• [GOAL OF THE EXERCISE] Look in the material below for the line with "else SubBlockStore.toolParams st" and the line with "let r := useSubBlockValue p (snd hw) in", then set down exactly those two lines and all lines between, nothing more.
● ● ● ● ●
End Blocks.

(** The specification's words: [s] contains [q] as a case-insensitive
    substring when some stretch of [s] is [q] up to the case of its letters. *)
Definition containsIgnoringCase (s q : string) : Prop :=
  exists pre mid post : string,
    s = pre +:+ mid +:+ post /\ Str.toLowerCase mid = Str.toLowerCase q.

(** A whitespace-only query, in the specification's words: every code unit
    of it is a whitespace character. *)
Definition whitespaceOnly (q : string) : Prop :=
  forall c : ascii, In c (list_ascii_of_string q) -> Str.isWhiteSpace c = true.

End ToolbarUI.

(** ** Sample data

    Concrete collaborators, stores and blocks on which the definitions above
    are run. *)

Module Sample.

(** A provider table in the manner of [@/providers/utils]. *)
Definition providerOf (model : string) : option string :=
  if Str.startsWith model "gpt" then Some "openai"
  else if Str.startsWith model "claude" then Some "anthropic"
  else if Str.startsWith model "llama" then Some "ollama"
  else None.

(** Modelled from the spec: a cleared instance is not auto-filled, so the
    stored parameter is withheld from an instance marked as cleared. *)
Definition resolve (st : SubBlockStore.State) (toolId paramId instanceId : string)
    : option string :=
  if SubBlockStore.isParamCleared st instanceId paramId then None
  else SubBlockStore.toolParams st !! (toolId, paramId).

Definition collaborators : Collaborators :=
  {| getProviderFromModel := providerOf; resolveToolParamValue := resolve |}.

(** A workflow with an agent block [a1] and a Snowflake block [s1]. *)
Definition workflow : WorkflowStore.State :=
  {| WorkflowStore.blocks := Some (
       <["a1" := {| WorkflowStore.type := "agent";
                    WorkflowStore.subBlocks := Some (
                      <["apiKey" := {| WorkflowStore.value := VNull |}]> ∅) |}]> (
       <["s1" := {| WorkflowStore.type := "snowflake";
                    WorkflowStore.subBlocks := None |}]> ∅));
     WorkflowStore.updates := 0 |}.

Definition emptySubBlockStore : SubBlockStore.State :=
  {| SubBlockStore.values := ∅;
     SubBlockStore.toolParams := ∅;
     SubBlockStore.clearedParams := ∅ |}.

Definition stores (sub : SubBlockStore.State) (autoFill : bool) : Stores :=
  {| workflowStore := workflow;
     subBlockStore := sub;
     generalStore := {| GeneralStore.isAutoFillEnvVarsEnabled := autoFill |};
     nextRef := 100 |}.

(** The hook after its first render and the render that follows it: the
    render the user acts on, with the refs and stores at that time. *)
Definition mounted (p : Props) (w : Stores) : Render * (Refs * Stores) :=
  let hw := mountEffects (H := collaborators) p (useSubBlockValue p w) (freshRefs, w) in
  let r := useSubBlockValue p (snd hw) in
  (r, updateEffects (H := collaborators) p r true true true hw).

Definition apiKeyOf (block : string) : Props :=
  {| blockId := block; subBlockId := "apiKey"; triggerWorkflowUpdate := true |}.

Definition fieldOf (block field : string) : Props :=
  {| blockId := block; subBlockId := field; triggerWorkflowUpdate := true |}.

Definition snowflake : ToolbarUI.BlockConfig :=
  {| ToolbarUI.type := "snowflake";
     ToolbarUI.toolbar :=
       {| ToolbarUI.title := "Snowflake Query";
          ToolbarUI.description := "Run SQL against a warehouse" |} |}.

Definition agent : ToolbarUI.BlockConfig :=
  {| ToolbarUI.type := "agent";
     ToolbarUI.toolbar :=
       {| ToolbarUI.title := "Agent";
          ToolbarUI.description := "Build an agent" |} |}.

Definition registry : ToolbarUI.BlockRegistry :=
  {| ToolbarUI.getAllBlocks := [agent; snowflake];
     ToolbarUI.getBlocksByCategory := fun c =>
       if String.eqb c "basic" then [agent]
       else if String.eqb c "advanced" then [snowflake]
       else [] |}.

End Sample.

(** ** Frames and invariants of the stores *)

(** From [w] to [w'] nothing was written but the field of the hook: the
    Workflow store, the settings, the allocator, the stored parameters and the
    cleared flags are the same, and so is every other field value. *)
Definition writesOnlyField (p : Props) (w w' : Stores) : Prop :=
  workflowStore w' = workflowStore w /\
  generalStore w' = generalStore w /\
  nextRef w' = nextRef w /\
  SubBlockStore.toolParams (subBlockStore w') = SubBlockStore.toolParams (subBlockStore w) /\
  SubBlockStore.clearedParams (subBlockStore w') =
    SubBlockStore.clearedParams (subBlockStore w) /\
  forall k : string * string,
    k <> (blockId p, subBlockId p) ->
    SubBlockStore.values (subBlockStore w') !! k = SubBlockStore.values (subBlockStore w) !! k.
● ● ● ● ●
• [RESPONSE TO THIS EXERCISE]
  else SubBlockStore.toolParams st !! (toolId, paramId).

Definition collaborators : Collaborators :=
  {| getProviderFromModel := providerOf; resolveToolParamValue := resolve |}.

(** A workflow with an agent block [a1] and a Snowflake block [s1]. *)
Definition workflow : WorkflowStore.State :=
  {| WorkflowStore.blocks := Some (
       <["a1" := {| WorkflowStore.type := "agent";
                    WorkflowStore.subBlocks := Some (
                      <["apiKey" := {| WorkflowStore.value := VNull |}]> ∅) |}]> (
       <["s1" := {| WorkflowStore.type := "snowflake";
                    WorkflowStore.subBlocks := None |}]> ∅));
     WorkflowStore.updates := 0 |}.

Definition emptySubBlockStore : SubBlockStore.State :=
  {| SubBlockStore.values := ∅;
     SubBlockStore.toolParams := ∅;
     SubBlockStore.clearedParams := ∅ |}.

Definition stores (sub : SubBlockStore.State) (autoFill : bool) : Stores :=
  {| workflowStore := workflow;
     subBlockStore := sub;
     generalStore := {| GeneralStore.isAutoFillEnvVarsEnabled := autoFill |};
     nextRef := 100 |}.

(** The hook after its first render and the render that follows it: the
    render the user acts on, with the refs and stores at that time. *)
Definition mounted (p : Props) (w : Stores) : Render * (Refs * Stores) :=
  let hw := mountEffects (H := collaborators) p (useSubBlockValue p w) (freshRefs, w) in
  let r := useSubBlockValue p (snd hw) in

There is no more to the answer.